Le 26 novembre 1974, le moment était venu et il a été saisi.
Simone
Veil n’était pas une féministe revendiquée, comme elle l’affirmait
elle-même. Elle a néanmoins réussi, en dépit ou grâce à cela, à emporter
ce vote historique sur une cause portée d’abord par le MLF, par Simone
de Beauvoir et Gisèle Halimi. Car, rappelons-le, le « Manifeste des
343 » lancé par « l’autre » Simone (de Beauvoir) ou les procès de
Bobigny, plaidés avec talent par Gisèle Halimi, avaient déjà ouvert le
débat public, si ce n’est les cœurs et les esprits. Ils avaient ouvert
les yeux sur cette profonde injustice qui consistait à poursuivre et à
condamner les femmes qui n’avaient d’autre choix que de procéder à des
avortements illégaux, au risque de leur vie. Leurs combats ont été
déterminants pour faire progresser la cause des femmes.
Pourtant,
Simone Veil a compris qu’elle devait se démarquer des féministes pour
emporter le vote des députés, très majoritairement des hommes, peu
enclins à soutenir les luttes d’émancipation féminine. Loin de moi
l’idée de minorer l’importance de ces luttes et encore moins de ce
qu’elles ont apporté à notre société mais, de fait, en 1974, dans
l’hémicycle, les mentalités n’étaient pas prêtes à entendre ce discours
légitime. C’est ce que Simone Veil avait bien compris, en femme de
compromis et de consensus, et c’est ainsi qu’elle a pu poser la pierre
angulaire de l’édifice juridique sur l’interruption volontaire de
grossesse.
Certes pour cinq ans, en plaidant l’aspect social et
médical, et en faisant preuve d’une humilité rassurante. Mais, ce
faisant, elle réussissait à ouvrir la porte, à tracer la voie qui a
conduit presque 50 ans plus tard, le 8 mars dernier, à la promulgation
de la loi de constitutionnalisation de l’IVG. Grâce à elle, grâce à
Simone Veil, qui repose désormais au Panthéon, grâce au combat des
féministes, nous sommes parvenus à construire une forteresse solide pour
protéger un droit si fragile et pourtant essentiel, un droit remis en
question y compris dans de grandes démocraties : le droit, pour les
femmes, à disposer de leur corps.
En 2024, l’objectif était,
cette fois, clairement affiché, signe certain d’une grande évolution des
mentalités : sanctuariser cette liberté fondamentale. « La loi
détermine les conditions dans lesquelles s’exerce la liberté garantie à
la femme d’avoir recours à une interruption volontaire de grossesse » :
c’est le texte voté en Congrès à Versailles par 780 voix « pour »,
émanant de tous les bords politiques, 72 voix « contre » et 50
abstentions.
Madame la présidente, j’imagine l’émotion qui a dû
être la vôtre lors de l’annonce des résultats du vote du Congrès, quand
la France devenait, en ce 4 mars 2024, le premier pays au monde à
inscrire explicitement le droit à l’avortement dans sa Constitution.
Le
Président de la République a prononcé cette phrase lors du scellement
du texte place Vendôme, devant un millier de personnes : « Le sceau de
la République scelle en ce jour un long combat pour la liberté ». C’est
dans ce long combat que s’inscrit la figure historique de Simone Veil,
femme politique, femme de paix et très grande dame. Cette liberté est à
présent protégée par le juge constitutionnel et par notre Parlement.
Certes,
il reste beaucoup à faire lorsqu’on soutient la cause des femmes, parce
que les femmes sont encore très souvent, trop souvent, victimes de
violences physiques, psychologiques, économiques, sexistes et sexuelles.

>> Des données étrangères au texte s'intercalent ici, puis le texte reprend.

(* ===== verification/ReadState.v ===== *)
(** * The state reader (cmd/readstate/main.go)

    The command that decodes a file of a data directory and prints it.  Files
    are those of [Disk], named as in the directory. *)

From S2P Require Import Prelude RaftLog Rpc Disk Node Snapshot.

(** How the command ends: the usage text, [log.Fatalf] on opening or decoding,
    or the printed value. *)
Inductive readstate_outcome :=
  | Usage
  | FatalOpen
  | FatalDecode
  | Printed (s : PersistedState).

Definition readstate_main (args : list string) (d : Disk) : readstate_outcome :=
  match args with
  | _ :: path :: _ =>
      match files d !! path with
      | None => FatalOpen
      | Some f =>
          match next_fault d with
          | OpenFault => FatalOpen
          | _ => match decodeState (f_content f) with Some state => Printed state | None => FatalDecode end
          end
      end
  | _ => Usage
  end.

(** What the reader shows of a node's directory: of the state file, exactly the
    term, vote and log that a restart would load; of the snapshot file, nothing:
    the only type it decodes is that of the state, and a stream of a snapshot has
    no field in common with it, although the usage names both files. *)
Theorem readstate_shows (n : RaftNode) (prog : string) :
  disk_ok n -> durable n -> snapshot_durable n ->
  readstate_main [prog; statePath] (disk n) = Printed (persistedState n) /\
  (0 < log_snapshotIndex (rlog n) -> readstate_main [prog; snapshotPath] (disk n) = FatalDecode).
Proof.
  intros Hok Hd Hs. unfold readstate_main. rewrite Hd, (disk_ok_next n Hok). split; [done|]. intros Hi.
  unfold snapshot_durable in Hs. destruct (files (disk n) !! snapshotPath) as [f|]; [|lia]. by destruct Hs as [-> _].
Qed.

Nous devons continuer à lutter ardemment contre ce fléau qui touche la moitié de l’humanité et cause des souffrances indicibles.
Parce
que la Justice protège, parce qu’elle condamne, parce qu’elle est au
cœur de l’Etat de droit, mon ministère prendra toute sa part dans ce
combat et j’espère, là aussi, que nous pourrons accomplir de nouveaux
progrès sociaux grâce à un travail transpartisan, porté par des femmes
et des hommes convaincus de la nécessité de soutenir haut et fort la
cause des femmes. Je le dis sans ambages : si l’on veut atteindre
l’égalité, le XXIe siècle ne peut plus, ne doit plus, être celui de la
domination de l’homme sur la femme.
En cette journée de commémoration du discours historique de Simone Veil, affirmer cela me paraît essentiel.
Je vous remercie.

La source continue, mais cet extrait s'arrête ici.